(** ** Release *)

(** What a release does: [e] comes home to its pool, or its pool, empty now, is
    given back. *)
Definition returns (ps ps' : list mpool) (E R e : Z) : Prop :=
  ∃ l1 l2 fr us us', ps = l1 ++ MkPool E R fr us :: l2 ∧ us ≡ₚ e :: us' ∧
    (ps' = l1 ++ MkPool E R (e :: fr) us' :: l2 ∨ us' = [] ∧ fr ≠ [] ∧ ps' = l1 ++ l2).

Lemma used_count R es n fr us :
  fr ++ us ≡ₚ slots R es n → (n - length fr = length us)%nat.
Proof.
  intros Hp%Permutation_length. rw length_app in Hp.
  unfold slots in Hp. rw length_fmap length_seq in Hp. lia.
Qed.

(** The last steps of [qp_manager_free]: giving the pool at [E] back. *)
Definition give_back (manager elm pool : Z) : H unit :=
  qp_list_pop (manager + mgr_available);;
  qp_queue_remove elm;;
  qp_pool_destroy pool true;;
  free elm;;
  count ← load (manager + mgr_pool_count);
  store (manager + mgr_pool_count) (u64 (count - 1));;
  nfree ← load (manager + mgr_nfree); ecount ← load (manager + mgr_ecount);
  store (manager + mgr_nfree) (u64 (nfree - ecount)).

Lemma give_back_spec M alc es n l1 E R fr l2 av Φ :
  fr ≠ [] →
  is_manager M alc es n (l1 ++ MkPool E R fr [] :: l2) ((E + melm_link) :: av) -∗
  (is_manager M alc es n (l1 ++ l2) av -∗ Φ tt) -∗
  hwp (give_back M E (E + melm_pool)) Φ.
Proof.
  iIntros (Hfr) "([%Hok %Hav] & Hq & Hl & (Hc & Hnf & Hes & Hn & Hi & Ha & Hpad) & Hps) HΦ".
  rw big_sepL_app big_sepL_cons. iDestruct "Hps" as "(Hl1 & Hp & Hl2)".
  unfold pool_res at 2. unfold mp_pool, mp_link. cbn [mp_elm mp_room mp_free mp_used].
  iDestruct "Hp" as "([%HE [%HP %Hperm]] & Hpool & Hm & Hblk & [Hpad1 Hpad2] & Hroom & _)".
  unfold give_back. hstep. iApply (chain_pop_spec with "Hl"). iIntros "Hl Hlk". hstep.
  rw fmap_app fmap_cons. cbn [mp_elm].
  iApply (queue_remove_spec with "Hq"). iIntros "Hq Hun". hstep.
  iApply (pool_destroy_spec with "Hpool [] [] Hroom"); [done|exact Hperm|done|by iLeft|].
  iSplit; [iIntros ([? _]); done|]. iIntros (_) "[[_ Hpool]|%]"; [|done]. hstep.
  iApply (hwp_free with "Hblk [Hpad1 Hpad2 Hlk Hun Hpool Hm]"); [done| |].
  { rw melm_region melm_links melm_tail. iFrame. }
  repeat hstep. iApply "HΦ". unfold is_manager, mgr_obj.
  rw avail_room // in Hav. apply Permutation_cons_inv in Hav.
  pose proof (used_count _ _ _ _ _ Hperm) as Hlen.
  assert (length fr = n) as Hfrn.
  { apply Permutation_length in Hperm. rw app_nil_r in Hperm. rw Hperm.
    unfold slots. by rw length_fmap length_seq. }
  rw !wrap_sub_l // total_free_middle. cbn [mp_free].
  rw length_app. cbn [length].
  replace (Z.of_nat (length l1 + S (length l2)) - 1) with (Z.of_nat (length (l1 ++ l2)))
    by (rw length_app; lia).
  replace (Z.of_nat (length fr + total_free (l1 ++ l2)) - Z.of_nat n)
    with (Z.of_nat (total_free (l1 ++ l2))) by lia.
  rw fmap_app big_sepL_app. by iFrame.
Qed.

(** The link of a pool that is on the list of pools with room has a successor. *)
Lemma link_next_spec h a1 x a2 Φ :
  is_list h (a1 ++ x :: a2) -∗
  (∀ y, ⌜y ≠ NULL⌝ -∗ is_list h (a1 ++ x :: a2) -∗ Φ y) -∗ hwp (qp_list_first x) Φ.
Proof.
  iIntros "Hl HΦ". iDestruct (chain_nodup with "Hl") as %Hnd.
  assert (x ≠ h) as Hx.
  { intros ->. apply NoDup_cons in Hnd as [[] _]. apply elem_of_app. right. left. }
  unfold is_list. iDestruct (chain_app with "Hl") as "[H1 H2]".
  iApply (chain_not_null with "H1"). iIntros (Hh) "H1".
  destruct a2 as [|y a2].
  - iApply (chain_first_spec with "H2"); [done|]. iIntros "H2". iApply ("HΦ" with "[//]").
    iApply chain_app. iFrame.
  - cbn [chain]. iDestruct "H2" as "[H2 H3]".
    iApply (chain_not_null with "H3"). iIntros (Hy) "H3".
    iApply (chain_first_spec x (y :: a2) with "[H2 H3]"); [done|cbn [chain]; iFrame|].
    iIntros "H2". iApply ("HΦ" with "[//]"). iApply chain_app. iFrame.
Qed.

(** The manager once an element is back in its pool, until the pool is on the list it
    belongs to. *)
Definition returned (M alc es : Z) (n : nat) (l1 : list mpool) (E R : Z) (fr us : list Z)
    (l2 : list mpool) : iProp Σ :=
  ∀ av, ⌜av ≡ₚ mp_link <$> filter has_room (l1 ++ MkPool E R fr us :: l2)⌝ -∗
    is_list (M + mgr_available) av -∗ is_pool (E + melm_pool) R es n 0 fr -∗
    is_manager M alc es n (l1 ++ MkPool E R fr us :: l2) av.

(** A pool that had room stays on the list, or is given back: when it is empty and the
    first there. *)
Lemma free_keep_spec M alc es n l1 E R fr us l2 av Φ :
  fr ≠ [] → fr ++ us ≡ₚ slots R es n →
  av ≡ₚ mp_link <$> filter has_room (l1 ++ MkPool E R fr us :: l2) → (E + melm_link)%Z ∈ av →
  returned M alc es n l1 E R fr us l2 -∗ is_list (M + mgr_available) av -∗
  is_pool (E + melm_pool) R es n 0 fr -∗
  (∀ ps' av', ⌜ps' = l1 ++ MkPool E R fr us :: l2 ∨ us = [] ∧ ps' = l1 ++ l2⌝ -∗
     is_manager M alc es n ps' av' -∗ Φ tt) -∗
  hwp (used ← qp_pool_used (E + melm_pool);
       empty_head ← (if used <? 1 then
                       head ← qp_list_first (M + mgr_available); mret (E + melm_link =? head)
                     else mret false);
       if empty_head : bool then give_back M E (E + melm_pool) else mret tt) Φ.
Proof.
  iIntros (Hfr Hperm Hav (a1 & a2 & ->)%list_elem_of_split) "Hmgr Hl Hpool HΦ".
  iDestruct (chain_nodup with "Hl") as %[_ Hnd]%NoDup_cons.
  hstep. iApply (pool_used_spec with "Hpool"). iIntros "Hpool". rw (used_count _ _ _ _ _ Hperm).
  iAssert (∀ b : bool, ⌜b = true → us = [] ∧ a1 = []⌝ -∗
    is_list (M + mgr_available) (a1 ++ E + melm_link :: a2) -∗
    hwp (if b then give_back M E (E + melm_pool) else mret tt) Φ)%I
    with "[HΦ Hpool Hmgr]" as "Hend".
  { iIntros (b Hb) "Hl". iDestruct ("Hmgr" with "[//] Hl Hpool") as "Hmgr". destruct b.
    - destruct (Hb eq_refl) as [-> ->]. iApply (give_back_spec with "Hmgr"); [done|].
      iIntros "Hmgr". iApply ("HΦ" with "[] Hmgr"). iPureIntro. by right.
    - hstep. iApply ("HΦ" with "[] Hmgr"). iPureIntro. by left. }
  destruct us as [|u us].
  - change (Z.of_nat (length []) <? 1) with true. repeat hstep.
    iApply (list_first_spec with "Hl"). iIntros "Hl". hstep.
    iApply ("Hend" with "[] Hl"). iPureIntro. intros Heq%Z.eqb_eq. split; [done|].
    destruct a1 as [|x a1]; [done|]. cbn in Heq. subst x.
    apply NoDup_cons in Hnd as [[] _]. apply elem_of_app. right. left.
  - rw (proj2 (Z.ltb_ge _ _)); [|cbn; lia]. do 2 hstep.
    by iApply ("Hend" $! false with "[] Hl").
Qed.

## Instructions to follow
Beginning with the very first line of the records above, please retype each line through the one that has "unfold slots in", and add nothing.

## Answer to the exercise
(** ** Release *)

(** What a release does: [e] comes home to its pool, or its pool, empty now, is
    given back. *)
Definition returns (ps ps' : list mpool) (E R e : Z) : Prop :=
  ∃ l1 l2 fr us us', ps = l1 ++ MkPool E R fr us :: l2 ∧ us ≡ₚ e :: us' ∧
    (ps' = l1 ++ MkPool E R (e :: fr) us' :: l2 ∨ us' = [] ∧ fr ≠ [] ∧ ps' = l1 ++ l2).

Lemma used_count R es n fr us :
  fr ++ us ≡ₚ slots R es n → (n - length fr = length us)%nat.
Proof.
  intros Hp%Permutation_length. rw length_app in Hp.
  unfold slots in Hp. rw length_fmap length_seq in Hp. lia.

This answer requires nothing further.